◆ **Data for processing**
==================================================
(* ===== verification/RagStreamGuarantee.v ===== *)
(** Guarantees of streamed queries.

    The events of [RagQuery.stream_query] for every consumer (it may close the
    stream after any event) and every behaviour of the ports: their order, the
    counts the last event reports, and the audit record each stream leaves. *)

From Stdlib Require Import ZArith String.
From S2P Require Import Prelude Effects Float64 PyVal Access Redact SourceMetadata Rrf ContextPacker.
From S2P Require Import AgentDto RagDto CitationExtractor Hydration PromptBuilder Generation.
From S2P Require Import RagStreaming RagQuery RagGuarantee.
From stdpp Require Import base list numbers sets.

Open Scope eff_scope.
#[local] Arguments fsub : simpl never.

(** * Reading the counts of a final event *)

(** The counts (tokens, citations, errors, finals) that event metadata reports; the
    tuple becomes a list where the metadata is redacted. *)
Definition count_of (v : pyval) : option (pystr * Z) :=
  match v with
  | VDict d => match dict_get (u "event") d, dict_get (u "count") d with
               | Some (VStr k), Some (VInt z) => Some (k, z)
               | _, _ => None
               end
  | _ => None
  end.

Definition reported_counts (metadata : pydict) : option (list (pystr * Z)) :=
  match dict_get (u "stream") metadata with
  | Some (VDict d) =>
      match dict_get (u "event_counts") d with
      | Some (VTuple l) | Some (VList l) => mapM count_of l
      | _ => None
      end
  | _ => None
  end.

Definition counts_list (c : event_counts) : list (pystr * Z) :=
  [(u "token", ec_token c); (u "citation", ec_citation c); (u "error", ec_error c);
   (u "final", ec_final c)].

Section Redacted.
Context `{UnicodeDB}.

Lemma redact_mapping_get d k :
  NoDup d.*1 -> _is_sensitive_key k = false ->
  dict_get k (redact_mapping d) = redact_sensitive_data <$> dict_get k d.
Proof.
  intros Hnd Hk. unfold redact_mapping. rewrite redact_dict_eq.
  assert (forall d, (redact_entry <$> d).*1 = d.*1) as Hkeys
    by (intros x; rewrite <- list_fmap_compose; by apply list_fmap_ext).
  rewrite dict_build_id by (cbn [app]; by rewrite Hkeys). cbn [app].
  clear Hnd. induction d as [|[k' v] d IH]; [done|]. rewrite fmap_cons. unfold redact_entry at 1.
  cbn [fst snd dict_get]. destruct (decide (k = k')) as [<-|]; [by rewrite Hk|done].
Qed.

Lemma redact_counts c :
  redact_sensitive_data (stream_entry c).2 =
  VDict [(u "event_counts", match _stream_event_counts_summary c with VTuple l => VList l | v => v end)].
Proof. vm_compute. reflexivity. Qed.

Lemma summary_counts c :
  match _stream_event_counts_summary c with VTuple l => mapM count_of l | _ => None end
  = Some (counts_list c).
Proof. vm_compute. reflexivity. Qed.
End Redacted.

Section Reported.
Context `{UnicodeDB}.

Lemma stream_get command retrieval n g l e c m :
  dict_get (u "stream") (_stream_response_metadata command retrieval n g l e c m)
  = Some (stream_entry c).2.
Proof.
  unfold _stream_response_metadata, _response_metadata, stream_entry. cbn [app dict_get].
  repeat (rewrite decide_False by (vm_compute; discriminate)). by rewrite decide_True.
Qed.

Lemma stream_keys command retrieval n g l e c m :
  NoDup (_stream_response_metadata command retrieval n g l e c m).*1.
Proof.
  unfold _stream_response_metadata, _response_metadata, stream_entry.
  cbn [app fmap list_fmap fst]. apply (bool_decide_unpack _). vm_compute. exact I.
Qed.

Lemma reported_frozen command retrieval n g l e c m :
  reported_counts (_stream_response_metadata command retrieval n g l e c m) = Some (counts_list c).
Proof.
  unfold reported_counts. rewrite stream_get. unfold stream_entry. cbn [snd dict_get].
  rewrite decide_True by done. exact (summary_counts c).
Qed.

Lemma reported_redacted md c :
  NoDup md.*1 -> dict_get (u "stream") md = Some (stream_entry c).2 ->
  reported_counts (redact_mapping md) = Some (counts_list c).
Proof.
  intros Hnd Hg. unfold reported_counts.
  rewrite redact_mapping_get by (done || (vm_compute; reflexivity)). rewrite Hg.
  cbn [fmap option_fmap option_map]. rewrite redact_counts. cbn [dict_get].
  rewrite decide_True by done. exact (summary_counts c).
Qed.
End Reported.

(** * The shape of a stream *)

Section Shape.
Context `{PyRepr}.

(** The caller's citation of a chunk that was read for it. *)
Definition is_citation (context : RequestContext) (log : list rag_call) (e : RagStreamEvent) : Prop :=
  match e with
  | CitationEvent r t c =>
      r = rc_request_id context /\ t = rc_trace_id context /\
      read_for (rc_auth context) log (citation_key c)
  | _ => False
  end.
Definition is_token (context : RequestContext) (e : RagStreamEvent) : Prop :=
  match e with
  | TokenEvent r t _ _ => r = rc_request_id context /\ t = rc_trace_id context
  | _ => False
  end.
Definition is_error (context : RequestContext) (e : RagStreamEvent) : Prop :=
  match e with
  | ErrorEvent r t _ _ _ terminal =>
      r = rc_request_id context /\ t = rc_trace_id context /\ terminal = true
  | _ => False
  end.
(** A final event for the caller, with its status and the counts it reports; what it
    cites was read for the caller, and a failure cites nothing. *)
Definition is_final (context : RequestContext) (log : list rag_call) (st : StreamStatus)
    (c : event_counts) (e : RagStreamEvent) : Prop :=
  match e with
  | FinalEvent r t s _ tenant user _ citations _ _ md =>
      r = rc_request_id context /\ t = rc_trace_id context /\
      tenant = auth_tenant_id (rc_auth context) /\ user = auth_user_id (rc_auth context) /\
      s = st /\ reported_counts md = Some (counts_list c) /\
      (s = StreamError -> citations = []) /\
      Forall (fun c => read_for (rc_auth context) log (citation_key c)) citations
  | _ => False
  end.

Definition is_audit (c : rag_call) : bool := match c with CallAudit _ _ => true | _ => false end.
(** The audit attempts in a log. *)
Definition audits (log : list rag_call) : list rag_call := List.filter is_audit log.

Lemma audits_app l k : audits (l ++ k) = audits l ++ audits k.
Proof. apply List.filter_app. Qed.

(** The counts of a complete stream. *)
Definition all_counts (cits toks : list RagStreamEvent) (errors finals : Z) : event_counts :=
  {| ec_token := Z.of_nat (length toks); ec_citation := Z.of_nat (length cits);
     ec_error := errors; ec_final := finals |}.

Definition early {S} (w : world S) : bool :=
  match sl_prepared (w_locals w) with Some _ => false | None => true end.

(** How a stream can end: the outcome of the generator, the events after its
    citations and tokens, and the number of audit attempts it made.  A generator
    that its consumer closed ends with [GeneratorExit]. *)
Inductive stream_end (context : RequestContext) (log : list rag_call)
    (cits toks : list RagStreamEvent) (early : bool)
  : result exc unit -> list RagStreamEvent -> nat -> Prop :=
| se_success r f :
    r = Ok tt \/ r = Err EGeneratorExit ->
    is_final context log StreamSuccess (all_counts cits toks 0 1) f ->
    stream_end context log cits toks early r [f] 1
| se_failure r e f :
    r = Ok tt \/ r = Err EGeneratorExit -> is_error context e ->
    is_final context log StreamError (all_counts cits toks 1 1) f ->
    stream_end context log cits toks early r [e; f] 1
| se_closed :
    stream_end context log cits toks early (Err EGeneratorExit) [] (if early then 0 else 1)
| se_closed_at_error e :
    is_error context e ->
    stream_end context log cits toks early (Err EGeneratorExit) [e] (if early then 0 else 1)
| se_cancelled :
    stream_end context log cits toks early (Err ECancelled) [] 1
| se_unreportable x :
    is_exception x = true ->
    stream_end context log cits toks early (Err x) [] (if early then 0 else 1).
End Shape.

(** * The invariant of the generator *)

Section Invariant.
Context `{PyRepr, UnicodeDB, NetlocCheck, UnicodeDigits}.
Context {S : Type} (P : ports S) (svc : RagQueryApplicationService).
Context (closes : list RagStreamEvent -> bool).
Context (context : RequestContext) (Hwf : context_wf context).

(** [cits] and [toks] have been emitted, and counted, and nothing else has
    happened; [finals] counts the final event about to be sent. *)
Record streaming (finals : Z) (cits toks : list RagStreamEvent) (w : world S) : Prop := {
  st_events : w_events w = cits ++ toks;
  st_cits : Forall (is_citation context (w_log w)) cits;
  st_toks : Forall (is_token context) toks;
  st_counts : sl_counts (w_locals w) = all_counts cits toks 0 finals;
  st_open : sl_completed (w_locals w) = false;
  st_silent : audits (w_log w) = [];
  st_prepared : cits ++ toks <> [] -> early w = false
}.

(** Steps that only read the ports. *)
Record quiet (w w' : world S) : Prop := {
  qu_events : w_events w' = w_events w;
  qu_locals : w_locals w' = w_locals w;
  qu_audits : audits (w_log w') = audits (w_log w);
  qu_log : log_grows w w'
}.

#[export] Instance quiet_preorder : PreOrder quiet.
Proof.
  split; [intros w; split; done || (unfold log_grows; reflexivity)|].
  intros w1 w2 w3 [He Hl Ha Hg] [He' Hl' Ha' Hg']. split; [congruence..|by etrans].
Qed.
==================================================
◆ **Directions**
When the line with "redact_sensitive_data (stream_entry c).2" is reached in the data above, start copying there, and copy each line exactly until the line with "Lemma summary_counts c" has been copied; copy nothing else.

◆ **Response to this exercise**
  redact_sensitive_data (stream_entry c).2 =
  VDict [(u "event_counts", match _stream_event_counts_summary c with VTuple l => VList l | v => v end)].
Proof. vm_compute. reflexivity. Qed.

Lemma summary_counts c :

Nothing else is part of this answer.